5. Lefty group overplays its hand
A group calling itself the Campaign to Defend the Constitution (DefCon)—made up of former NARAL Pro-Choice America head Kate Michelman, Nation writer Max Blumenthal, and other prominent liberals—took out a page in The New York Times yesterday criticizing Ralph Reed, James Dobson, and Louis Sheldon for being "base hypocrites knee-deep in the Jack Abramoff scandal." The group claims that Dobson appeared "on radio commercials paid for by Jack Abramoff's Indian casino clients. These casinos gave millions to Jack Abramoff to limit competition." The group is also running television ads along the same lines in Colorado Springs and elsewhere.

"What we're really emphasizing is that it's hypocritical for a moral leader like James Dobson to be producing these ads when the money, whether he knew it or not, came from gambling interests," campaign spokeswoman Sarah Belanger told The Denver Post.

As it turns out, it's the Campaign to Defend the Constitution that has a gambling problem. It's holding horrible cards, and Focus has rightly called its bluff.
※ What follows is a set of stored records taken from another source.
(** The leftmost match of that pattern in [s], as the text before it,
    the text between the quotes and the text after it.  With
    [anchored] the pattern starts with [^] under the flag [m]: a match
    may begin only at the start of the text or after a line terminator;
    [line_start] tells whether [s] begins at such a place. *)
Fixpoint find_assignment (lit : jsstring) (anchored line_start : bool)
  (s : jsstring) : option (jsstring * jsstring * jsstring) :=
  match (if (negb anchored || line_start) then match_here lit s else None) with
  | Some (v, rest) => Some ([], v, rest)
  | None =>
      match s with
      | [] => None
      | c :: s' =>
          match find_assignment lit anchored (is_line_terminator c) s' with
          | Some (before, v, rest) => Some (c :: before, v, rest)
          | None => None
          end
      end
  end.

(** The replacement text of [String.prototype.replace]: [$$], [$&],
    [$`] and [$'] are expanded; the patterns have no groups, so every
    other [$] stands for itself. *)
Fixpoint getSubstitution (matched before after r : jsstring) : jsstring :=
  match r with
  | [] => []
  | 36%N :: 36%N :: r' => 36%N :: getSubstitution matched before after r'
  | 36%N :: 38%N :: r' => matched ++ getSubstitution matched before after r'
  | 36%N :: 96%N :: r' => before ++ getSubstitution matched before after r'
  | 36%N :: 39%N :: r' => after ++ getSubstitution matched before after r'
  | c :: r' => c :: getSubstitution matched before after r'
  end.

(** [content.replace(pattern, replacement)] for that pattern, with [^]
    and the flag [m] when [anchored]. *)
Definition replace_assignment (lit : jsstring) (anchored : bool)
  (content replacement : jsstring) : jsstring :=
  match find_assignment lit anchored true content with
  | Some (before, v, after) =>
      let matched := lit ++ [QUOTE] ++ v ++ [QUOTE] in
      before ++ getSubstitution matched before after replacement ++ after
  | None => content
  end.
On its site, Focus explains that it "did oppose gambling expansion in Alabama and Louisiana in the years indicated, but our involvement came in response to requests from our trusted allies—in Louisiana, then state legislator Tony Perkins (now president of the Family Research Council) and Gene Mills, executive director of the Louisiana Family Forum; and, in Alabama, Gary Palmer of the Alabama Policy Institute. It is important to note, again, that we funded these efforts ourselves; we received no money from Mr. Abramoff or any other lobbying interest." There are other refutations as well. (Focus on the Family's Friday broadcast is about the ads, but Weblog hasn't listened to it yet.)